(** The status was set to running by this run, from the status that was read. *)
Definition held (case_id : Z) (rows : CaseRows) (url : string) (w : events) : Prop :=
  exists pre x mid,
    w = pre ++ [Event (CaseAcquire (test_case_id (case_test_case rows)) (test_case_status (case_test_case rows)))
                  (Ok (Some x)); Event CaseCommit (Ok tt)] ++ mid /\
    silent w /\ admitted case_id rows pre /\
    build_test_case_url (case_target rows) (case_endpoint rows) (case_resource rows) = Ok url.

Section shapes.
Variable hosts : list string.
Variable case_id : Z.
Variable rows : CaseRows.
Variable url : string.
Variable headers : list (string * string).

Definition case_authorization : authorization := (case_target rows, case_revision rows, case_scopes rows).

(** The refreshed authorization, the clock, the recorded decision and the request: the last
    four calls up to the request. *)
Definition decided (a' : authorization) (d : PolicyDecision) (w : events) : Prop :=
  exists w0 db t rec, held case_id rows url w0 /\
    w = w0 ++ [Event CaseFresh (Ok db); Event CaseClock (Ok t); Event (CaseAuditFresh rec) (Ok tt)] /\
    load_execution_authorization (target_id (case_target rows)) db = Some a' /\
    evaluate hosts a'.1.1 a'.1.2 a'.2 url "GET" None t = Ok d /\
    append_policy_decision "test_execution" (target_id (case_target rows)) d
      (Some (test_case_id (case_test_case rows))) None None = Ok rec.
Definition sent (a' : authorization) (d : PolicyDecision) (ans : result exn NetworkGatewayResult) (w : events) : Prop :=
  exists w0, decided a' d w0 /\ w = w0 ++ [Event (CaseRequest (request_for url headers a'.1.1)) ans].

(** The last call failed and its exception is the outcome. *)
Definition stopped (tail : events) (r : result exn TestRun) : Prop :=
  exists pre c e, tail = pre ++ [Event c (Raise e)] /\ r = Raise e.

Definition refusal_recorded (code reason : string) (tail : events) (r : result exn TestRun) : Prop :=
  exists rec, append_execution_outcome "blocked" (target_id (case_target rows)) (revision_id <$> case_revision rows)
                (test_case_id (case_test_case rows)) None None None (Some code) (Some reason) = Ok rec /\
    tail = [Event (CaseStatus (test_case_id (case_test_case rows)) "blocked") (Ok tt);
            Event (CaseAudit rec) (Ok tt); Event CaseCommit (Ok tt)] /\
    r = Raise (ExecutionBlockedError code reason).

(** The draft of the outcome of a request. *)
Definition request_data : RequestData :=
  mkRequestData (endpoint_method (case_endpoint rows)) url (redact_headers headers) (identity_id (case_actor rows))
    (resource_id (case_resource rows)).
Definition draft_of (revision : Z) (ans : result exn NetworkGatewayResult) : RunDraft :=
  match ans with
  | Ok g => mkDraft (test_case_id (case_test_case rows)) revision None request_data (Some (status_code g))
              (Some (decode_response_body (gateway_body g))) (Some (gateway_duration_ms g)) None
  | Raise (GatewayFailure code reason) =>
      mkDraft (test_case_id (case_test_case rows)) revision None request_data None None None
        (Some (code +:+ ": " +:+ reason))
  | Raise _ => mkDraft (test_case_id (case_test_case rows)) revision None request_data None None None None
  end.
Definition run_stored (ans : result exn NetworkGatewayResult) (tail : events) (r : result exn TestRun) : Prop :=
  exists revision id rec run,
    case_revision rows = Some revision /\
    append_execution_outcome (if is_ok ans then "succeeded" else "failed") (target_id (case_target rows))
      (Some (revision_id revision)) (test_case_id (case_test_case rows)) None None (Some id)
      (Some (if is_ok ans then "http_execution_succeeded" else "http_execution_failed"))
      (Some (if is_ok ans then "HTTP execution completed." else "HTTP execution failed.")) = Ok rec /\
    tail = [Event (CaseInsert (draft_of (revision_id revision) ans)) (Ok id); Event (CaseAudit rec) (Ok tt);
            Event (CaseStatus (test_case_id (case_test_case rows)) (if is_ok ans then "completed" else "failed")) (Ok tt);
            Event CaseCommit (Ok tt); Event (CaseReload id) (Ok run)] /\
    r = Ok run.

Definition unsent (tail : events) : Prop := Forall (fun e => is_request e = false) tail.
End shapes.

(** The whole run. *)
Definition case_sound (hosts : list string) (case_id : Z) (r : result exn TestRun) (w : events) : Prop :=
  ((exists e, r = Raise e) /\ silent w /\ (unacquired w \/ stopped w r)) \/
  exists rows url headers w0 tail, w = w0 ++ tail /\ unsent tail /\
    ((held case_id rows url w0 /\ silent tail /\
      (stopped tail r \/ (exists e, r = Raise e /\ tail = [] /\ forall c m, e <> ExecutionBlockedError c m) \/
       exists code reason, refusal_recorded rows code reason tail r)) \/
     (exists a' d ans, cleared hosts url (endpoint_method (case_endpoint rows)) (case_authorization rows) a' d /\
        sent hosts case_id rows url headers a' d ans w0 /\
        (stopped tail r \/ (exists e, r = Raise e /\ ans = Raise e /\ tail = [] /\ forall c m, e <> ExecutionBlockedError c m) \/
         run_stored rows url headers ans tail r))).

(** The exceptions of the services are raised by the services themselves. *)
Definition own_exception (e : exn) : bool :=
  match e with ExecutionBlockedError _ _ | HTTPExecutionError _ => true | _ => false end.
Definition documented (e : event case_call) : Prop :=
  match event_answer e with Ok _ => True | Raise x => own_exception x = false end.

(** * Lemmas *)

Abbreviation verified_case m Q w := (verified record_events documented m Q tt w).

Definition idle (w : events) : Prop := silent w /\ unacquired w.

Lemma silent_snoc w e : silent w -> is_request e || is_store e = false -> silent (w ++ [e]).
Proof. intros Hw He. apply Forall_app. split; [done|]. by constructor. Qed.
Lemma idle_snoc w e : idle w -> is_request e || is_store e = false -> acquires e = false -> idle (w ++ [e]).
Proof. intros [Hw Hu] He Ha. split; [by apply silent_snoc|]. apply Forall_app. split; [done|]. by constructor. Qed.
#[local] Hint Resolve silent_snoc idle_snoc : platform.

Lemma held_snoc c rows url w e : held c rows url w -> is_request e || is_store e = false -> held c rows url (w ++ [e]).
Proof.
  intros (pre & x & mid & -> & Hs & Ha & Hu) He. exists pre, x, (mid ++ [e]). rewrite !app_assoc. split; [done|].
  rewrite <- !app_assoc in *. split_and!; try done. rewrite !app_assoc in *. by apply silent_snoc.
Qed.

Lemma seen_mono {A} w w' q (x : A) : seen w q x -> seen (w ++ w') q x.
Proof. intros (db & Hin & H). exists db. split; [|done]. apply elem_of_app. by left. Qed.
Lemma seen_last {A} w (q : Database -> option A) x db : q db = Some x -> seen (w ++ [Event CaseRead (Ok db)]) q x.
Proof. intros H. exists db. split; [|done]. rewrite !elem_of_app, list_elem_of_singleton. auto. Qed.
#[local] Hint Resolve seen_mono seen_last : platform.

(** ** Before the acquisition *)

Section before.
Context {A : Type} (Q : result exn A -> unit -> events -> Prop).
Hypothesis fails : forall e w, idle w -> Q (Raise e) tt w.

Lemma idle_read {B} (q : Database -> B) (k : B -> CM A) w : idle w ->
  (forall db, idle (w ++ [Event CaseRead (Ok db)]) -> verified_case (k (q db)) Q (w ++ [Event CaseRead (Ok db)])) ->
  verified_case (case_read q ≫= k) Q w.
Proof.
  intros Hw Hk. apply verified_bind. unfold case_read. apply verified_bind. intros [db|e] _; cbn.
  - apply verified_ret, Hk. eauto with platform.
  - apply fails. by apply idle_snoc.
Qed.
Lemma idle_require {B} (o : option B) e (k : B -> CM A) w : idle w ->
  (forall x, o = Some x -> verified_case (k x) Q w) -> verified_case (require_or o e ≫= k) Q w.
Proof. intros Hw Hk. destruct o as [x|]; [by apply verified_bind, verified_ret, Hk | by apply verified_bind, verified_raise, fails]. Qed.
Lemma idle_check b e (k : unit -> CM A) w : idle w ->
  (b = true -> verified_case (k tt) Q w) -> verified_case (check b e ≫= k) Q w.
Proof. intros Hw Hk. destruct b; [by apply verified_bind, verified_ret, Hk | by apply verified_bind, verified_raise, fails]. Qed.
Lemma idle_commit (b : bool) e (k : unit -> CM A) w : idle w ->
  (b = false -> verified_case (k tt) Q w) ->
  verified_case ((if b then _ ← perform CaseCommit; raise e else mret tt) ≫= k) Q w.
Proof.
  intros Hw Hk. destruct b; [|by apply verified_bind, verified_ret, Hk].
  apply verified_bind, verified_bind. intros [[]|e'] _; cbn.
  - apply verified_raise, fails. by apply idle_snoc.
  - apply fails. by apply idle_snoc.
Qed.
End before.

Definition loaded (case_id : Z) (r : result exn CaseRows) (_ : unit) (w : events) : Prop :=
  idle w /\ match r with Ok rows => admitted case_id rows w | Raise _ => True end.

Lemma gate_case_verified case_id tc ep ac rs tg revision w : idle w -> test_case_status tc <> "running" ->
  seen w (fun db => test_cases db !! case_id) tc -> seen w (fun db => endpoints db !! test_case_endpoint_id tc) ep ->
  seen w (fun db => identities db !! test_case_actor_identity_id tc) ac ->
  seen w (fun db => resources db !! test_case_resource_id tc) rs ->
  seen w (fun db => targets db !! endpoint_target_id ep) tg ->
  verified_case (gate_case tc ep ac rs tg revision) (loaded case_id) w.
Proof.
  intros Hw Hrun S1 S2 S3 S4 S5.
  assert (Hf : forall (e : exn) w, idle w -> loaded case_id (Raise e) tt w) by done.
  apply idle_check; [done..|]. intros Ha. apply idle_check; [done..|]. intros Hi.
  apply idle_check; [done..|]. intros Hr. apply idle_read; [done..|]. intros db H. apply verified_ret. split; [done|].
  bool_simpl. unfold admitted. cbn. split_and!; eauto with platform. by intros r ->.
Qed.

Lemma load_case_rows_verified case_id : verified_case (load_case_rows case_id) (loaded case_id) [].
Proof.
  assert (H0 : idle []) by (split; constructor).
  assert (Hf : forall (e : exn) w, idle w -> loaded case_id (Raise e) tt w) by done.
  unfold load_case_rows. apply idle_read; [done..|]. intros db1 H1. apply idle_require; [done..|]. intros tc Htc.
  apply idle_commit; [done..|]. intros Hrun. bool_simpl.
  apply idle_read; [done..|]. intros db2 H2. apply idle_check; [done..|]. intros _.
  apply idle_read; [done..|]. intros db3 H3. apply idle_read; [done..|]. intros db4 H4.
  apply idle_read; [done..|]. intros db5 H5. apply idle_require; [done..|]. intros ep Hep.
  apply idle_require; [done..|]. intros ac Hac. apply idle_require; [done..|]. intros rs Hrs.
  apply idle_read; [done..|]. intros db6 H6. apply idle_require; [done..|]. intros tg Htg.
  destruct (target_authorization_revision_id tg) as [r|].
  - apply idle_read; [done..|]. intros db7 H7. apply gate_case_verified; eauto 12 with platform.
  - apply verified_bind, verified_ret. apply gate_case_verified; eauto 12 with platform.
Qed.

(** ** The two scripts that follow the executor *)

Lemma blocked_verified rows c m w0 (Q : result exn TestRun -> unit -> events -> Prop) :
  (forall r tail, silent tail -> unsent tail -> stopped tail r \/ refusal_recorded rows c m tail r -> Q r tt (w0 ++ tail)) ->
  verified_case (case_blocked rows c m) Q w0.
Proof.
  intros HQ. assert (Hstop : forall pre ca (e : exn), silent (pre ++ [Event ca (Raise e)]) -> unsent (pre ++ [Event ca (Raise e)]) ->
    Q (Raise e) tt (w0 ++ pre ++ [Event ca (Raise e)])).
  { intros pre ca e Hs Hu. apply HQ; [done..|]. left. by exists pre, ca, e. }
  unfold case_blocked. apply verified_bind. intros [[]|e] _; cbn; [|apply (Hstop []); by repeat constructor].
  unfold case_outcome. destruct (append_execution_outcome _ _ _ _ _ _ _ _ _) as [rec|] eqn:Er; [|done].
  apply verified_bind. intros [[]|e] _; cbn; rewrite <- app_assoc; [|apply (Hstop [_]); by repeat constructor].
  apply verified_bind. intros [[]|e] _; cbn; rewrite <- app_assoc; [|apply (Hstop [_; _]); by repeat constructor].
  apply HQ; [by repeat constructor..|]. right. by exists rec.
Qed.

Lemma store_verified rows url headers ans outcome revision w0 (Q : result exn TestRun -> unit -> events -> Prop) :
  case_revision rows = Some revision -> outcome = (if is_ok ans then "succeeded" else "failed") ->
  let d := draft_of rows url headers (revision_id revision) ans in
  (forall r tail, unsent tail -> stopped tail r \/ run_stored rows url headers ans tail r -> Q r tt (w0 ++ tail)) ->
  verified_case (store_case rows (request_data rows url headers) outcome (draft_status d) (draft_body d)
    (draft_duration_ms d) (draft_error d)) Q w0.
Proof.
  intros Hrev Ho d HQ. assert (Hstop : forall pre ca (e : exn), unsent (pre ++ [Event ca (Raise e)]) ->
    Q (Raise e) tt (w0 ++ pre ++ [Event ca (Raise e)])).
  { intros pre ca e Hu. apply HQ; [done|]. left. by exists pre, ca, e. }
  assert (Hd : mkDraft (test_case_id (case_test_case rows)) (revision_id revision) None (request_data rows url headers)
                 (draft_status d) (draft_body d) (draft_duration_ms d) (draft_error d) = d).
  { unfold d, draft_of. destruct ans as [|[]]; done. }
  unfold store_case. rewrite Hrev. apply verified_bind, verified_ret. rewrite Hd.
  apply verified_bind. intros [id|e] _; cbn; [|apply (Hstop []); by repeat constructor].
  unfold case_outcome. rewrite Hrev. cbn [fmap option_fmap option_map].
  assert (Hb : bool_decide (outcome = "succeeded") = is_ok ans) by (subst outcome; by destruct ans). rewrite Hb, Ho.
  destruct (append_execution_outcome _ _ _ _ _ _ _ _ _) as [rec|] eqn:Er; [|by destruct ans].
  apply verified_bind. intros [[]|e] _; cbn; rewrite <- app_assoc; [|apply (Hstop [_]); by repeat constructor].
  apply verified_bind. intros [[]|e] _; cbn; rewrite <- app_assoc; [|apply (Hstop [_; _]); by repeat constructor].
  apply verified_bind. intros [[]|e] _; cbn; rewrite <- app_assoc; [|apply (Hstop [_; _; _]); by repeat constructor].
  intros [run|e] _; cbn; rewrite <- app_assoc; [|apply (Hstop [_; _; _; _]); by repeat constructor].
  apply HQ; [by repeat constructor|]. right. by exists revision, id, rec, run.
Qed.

——————————

Within the data above, the lines from the one with "idle w /\ match" to the one with "apply idle_commit; [done..|]." must be repeated exactly; no other line belongs in the answer.

▶ SOLUTION TO THE EXERCISE
  idle w /\ match r with Ok rows => admitted case_id rows w | Raise _ => True end.

Lemma gate_case_verified case_id tc ep ac rs tg revision w : idle w -> test_case_status tc <> "running" ->
  seen w (fun db => test_cases db !! case_id) tc -> seen w (fun db => endpoints db !! test_case_endpoint_id tc) ep ->
  seen w (fun db => identities db !! test_case_actor_identity_id tc) ac ->
  seen w (fun db => resources db !! test_case_resource_id tc) rs ->
  seen w (fun db => targets db !! endpoint_target_id ep) tg ->
  verified_case (gate_case tc ep ac rs tg revision) (loaded case_id) w.
Proof.
  intros Hw Hrun S1 S2 S3 S4 S5.
  assert (Hf : forall (e : exn) w, idle w -> loaded case_id (Raise e) tt w) by done.
  apply idle_check; [done..|]. intros Ha. apply idle_check; [done..|]. intros Hi.
  apply idle_check; [done..|]. intros Hr. apply idle_read; [done..|]. intros db H. apply verified_ret. split; [done|].
  bool_simpl. unfold admitted. cbn. split_and!; eauto with platform. by intros r ->.
Qed.

Lemma load_case_rows_verified case_id : verified_case (load_case_rows case_id) (loaded case_id) [].
Proof.
  assert (H0 : idle []) by (split; constructor).
  assert (Hf : forall (e : exn) w, idle w -> loaded case_id (Raise e) tt w) by done.
  unfold load_case_rows. apply idle_read; [done..|]. intros db1 H1. apply idle_require; [done..|]. intros tc Htc.
  apply idle_commit; [done..|]. intros Hrun. bool_simpl.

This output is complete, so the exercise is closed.